You also need to consider all the different ways your PowerPoint will be used. Animation may work fine on an overhead screen during a live event, but it doesn’t necessarily translate well to a PDF copy or video. If you do choose to animate, avoid layering, which can make it impossible to distill slides to a static format. Finally, always alert your host to the presence of animation, as it isn’t always obvious to reviewers and editors.

Here’s one last animation quick tip: If you’re flying in multiple pieces of copy—for example, items on a bulleted list—it isn’t necessary to build a separate text box for each. Just use a single text box, format your copy as usual, and then use the animation tools to number them the items in the order you want them to appear.

Charts and tables. PowerPoint contains amazing tools for building tables, charts and infographics, known in the program as SmartArt. These can give your presentation visual flair while summarizing important points in an organized, colorful way. Take advantage of these options. Just remember to keep them uncluttered and easy to read, just as you would for any other content. Size them appropriately for the slide. Finally, pay attention to text size and positioning within the various cells. SmartArt can be tricky to master, but with a little practice, you’ll find it’s a great way to add appeal and streamline.

Images.
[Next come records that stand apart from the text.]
(** X17. The counts of the statistics route add up.  With no record in the
    range the total is 0 and the three sums are NULL; otherwise present,
    absent and late days are non-negative and their sum is the total. *)
Theorem attendance_stats_counts (decimalNumbers : bool) (d : db) (who : identity)
        (userId : Z) (startDate endDate : option Z) :
  let st := attendance_stats decimalNumbers d who userId startDate endDate in
  (totalDays st = 0 /\ presentDays st = None /\ absentDays st = None
   /\ lateDays st = None)
  \/ (0 < totalDays st
      /\ exists p a l,
           presentDays st = Some p /\ absentDays st = Some a
           /\ lateDays st = Some l
           /\ 0 <= p /\ 0 <= a /\ 0 <= l /\ p + a + l = totalDays st).
Proof.
  cbv zeta. unfold attendance_stats.
  cbn [totalDays presentDays absentDays lateDays].
  destruct (stats_rows d (if is_admin who then userId else id_of who)
                       startDate endDate) as [|a rows] eqn:E.
  - left. repeat split.
  - right. rewrite <- E. split; [rewrite E; cbn [List.length]; lia|].
    rewrite !sum_case_some by (rewrite E; discriminate).
    do 3 eexists. split; [reflexivity|]. split; [reflexivity|].
    split; [reflexivity|].
    pose proof (status_counts (stats_rows d (if is_admin who then userId
                                             else id_of who)
                                          startDate endDate)).
    lia.
Qed.

Lemma filter_filter {A} (p q : A -> bool) (t : list A) :
  filter (fun x => p x && q x) t = filter q (filter p t).
Proof.
  induction t as [|a t IH]; [reflexivity|]. cbn [filter].
  destruct (p a); cbn [andb filter]; [destruct (q a)|]; now rewrite IH.
Qed.

Lemma stats_rows_own (d : db) (target : Z) (startDate endDate : option Z) :
  stats_rows d target startDate endDate
  = filter (fun a => match startDate with
                     | Some s => a_date a >=? s
                     | None => true
                     end
                     && match endDate with
                        | Some e => a_date a <=? e
                        | None => true
                        end)
           (select_where (fun a => a_user_id a =? target) (attendance d)).
Proof.
  unfold stats_rows, select_where. rewrite <- filter_filter.
  apply filter_ext. intros a. now rewrite andb_assoc.
Qed.

(** X18. A student's statistics are the student's own.  Whatever user id
    the request names, a student requester gets the statistics of their own
    records: two stores that hold the same records for this student give the
    same answer, whatever they hold for anybody else. *)
Theorem student_stats_own_records (decimalNumbers : bool) (d d' : db)
        (who : identity) (userId userId' : Z) (startDate endDate : option Z) :
  role_of who = student ->
  select_where (fun a => a_user_id a =? id_of who) (attendance d)
  = select_where (fun a => a_user_id a =? id_of who) (attendance d') ->
  attendance_stats decimalNumbers d who userId startDate endDate
  = attendance_stats decimalNumbers d' who userId' startDate endDate.
Proof.
  intros Hrole Hown. unfold attendance_stats, is_admin. rewrite Hrole.
  cbn [role_eqb].
  rewrite !stats_rows_own, Hown. reflexivity.
Qed.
Photos are another great way to punch up a presentation, fill excessive white space or break up text. Just make sure you have the right to use any images you include—copyright laws apply. Unfortunately, PowerPoint no longer comes equipped with its own library of stock and clip art, but you can search for free images on Bing or subscribe to an image service like iStock or Shutterstock.
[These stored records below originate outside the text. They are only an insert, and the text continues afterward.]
Lemma payment_fee_is_reestimated_below_eight_witness :
  ∃ fo,
    let env := demo_wallet false one_coin true true true in
    let n_outs := Z.of_nat (length [("bc1qalice", 50000)]) + 1 in
    let selected := Z.of_nat (size (utxos demo_payment_plan)) in
    let conservative :=
      estimate_tx_fee env 8 n_outs (TxType (get_txtype env)) (OutTypes fo) in
    utxos demo_payment_plan
      = select_utxos env 0 (amount demo_payment_plan + conservative)
    ∧ (selected < 8 →
       fee_est demo_payment_plan
       = estimate_tx_fee env selected n_outs
           (TxTypes (get_utxo_scripts env (utxos demo_payment_plan)))
           (OutTypes fo))
    ∧ (8 ≤ selected → fee_est demo_payment_plan = conservative).
Proof.
  apply (payment_fee_is_reestimated_below_eight
           (demo_wallet false one_coin true true true) 0 [("bc1qalice", 50000)]
           false None demo_payment_plan [SelectUtxos 0 50900; GetInternalAddr 0]).
  - repeat constructor. simpl. lia.
  - vm_compute. reflexivity.
Defined.

Lemma payment_fee_output_types_witness :
  ∃ fo change_type,
    let env := demo_wallet false one_coin true true true in
    let daa := [("bc1unknown", 50000); ("bc1other", 7)] in
    utxos demo_payment_plan
      = select_utxos env 0
          (7 + estimate_tx_fee env 8 (Z.of_nat (length daa) + 1)
                 (TxType (get_txtype env)) (OutTypes fo))
    ∧ length fo = S (length daa)
    ∧ fo !! length daa = Some (Some change_type)
    ∧ (∀ d, daa.*1 !! 0%nat = Some d →
         fo !! 0%nat = Some (Some (default change_type (get_outtype env d))))
    ∧ (∀ i d, daa.*1 !! S i = Some d → fo !! S i = Some (get_outtype env d))
    ∧ (@None string = None → change_type = get_txtype env)
    ∧ (∀ a, @None string = Some a → a = EmptyString ∨ get_outtype env a = None →
         change_type = get_txtype env)
    ∧ (∀ a ty, @None string = Some a → a ≠ EmptyString → get_outtype env a = Some ty →
         change_type = ty).
Proof.
  apply (payment_fee_output_types
           (demo_wallet false one_coin true true true) 0
           [("bc1unknown", 50000); ("bc1other", 7)] false None
           {| destination := "bc1other"; amount := 7; utxos := one_coin;
              fee_est := 250; total_inputs_val := 100000;
              outs := [{| out_value := 50000; out_address := "bc1unknown" |};
                       {| out_value := 7; out_address := "bc1other" |};
                       {| out_value := 49743; out_address := "bc1qchange" |}];
              changeval := Some 49743; change_addr := Some "bc1qchange" |}
           [SelectUtxos 0 957; GetInternalAddr 0]).
  - repeat constructor; simpl; lia.
  - vm_compute. reflexivity.
Defined.

Lemma payment_plan_calls_witness :
  ∃ l minimum cv,
    let env := demo_wallet false one_coin true true true in
    let change := from_option id (get_internal_addr env 0) (Some "bc1qmine") in
    plan_request env 0 [("bc1qalice", 50000)] false (Some "bc1qmine") =
      (Next l, SelectUtxos 0 minimum
               :: (if is_none (Some "bc1qmine") then [GetInternalAddr 0] else []))
    ∧ utxos l = select_utxos env 0 minimum
    ∧ outs l = requested_outs [("bc1qalice", 50000)]
               ++ [{| out_value := cv; out_address := change |}]
    ∧ change_addr l = Some change.
Proof.
  apply (payment_plan_calls (demo_wallet false one_coin true true true) 0
           [("bc1qalice", 50000)] false (Some "bc1qmine")).
  - vm_compute. reflexivity.
  - repeat constructor. simpl. lia.
Defined.

(** ** Signing, confirmation and broadcast *)

(** Splits a membership in an explicit trace into its positions. *)
Ltac split_in H :=
  repeat first
    [ apply elem_of_app in H as [H|H]
    | apply elem_of_cons in H as [H|H]
    | (apply elem_of_nil in H; destruct H) ].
When it comes to images, PowerPoint is very forgiving, meaning you don’t need a high resolution for them to look nice. Even low-quality photos can be passable. That said, pay attention to how your images look. If they appear blurry, grainy or distorted, replace them. And don’t stretch images in a single direction to make them fit a space. If you need to increase or decrease the size, keep the aspect ratio in check.

Audio, video and other media. Some presenters like to incorporate media into their PowerPoints such as video or audio clips, PDF files or Web links. Before you insert any of these, confer with your event host to find out if the room where you’ll be presenting has Web access. If not, you won’t be able to do any online streaming unless you bring your own WiFi device. Even then, connection can be patchy, so it may be better to simply embed your files. In this case, you’ll load the file you want to access onto the same device as your PowerPoint and tell the program where to find it. Once embedded, the file should be accessible via a viewer, which will appear on the slide.

These are just a few general guidelines that will help you create cleaner, stronger, more effective PowerPoint presentations to accompany your self-storage and other speaking engagements. I hope you find them useful as you prepare materials for next year’s ISS Expo or any other event. Again, I invite you to share your own pointers and suggestions in the “Comments” field below.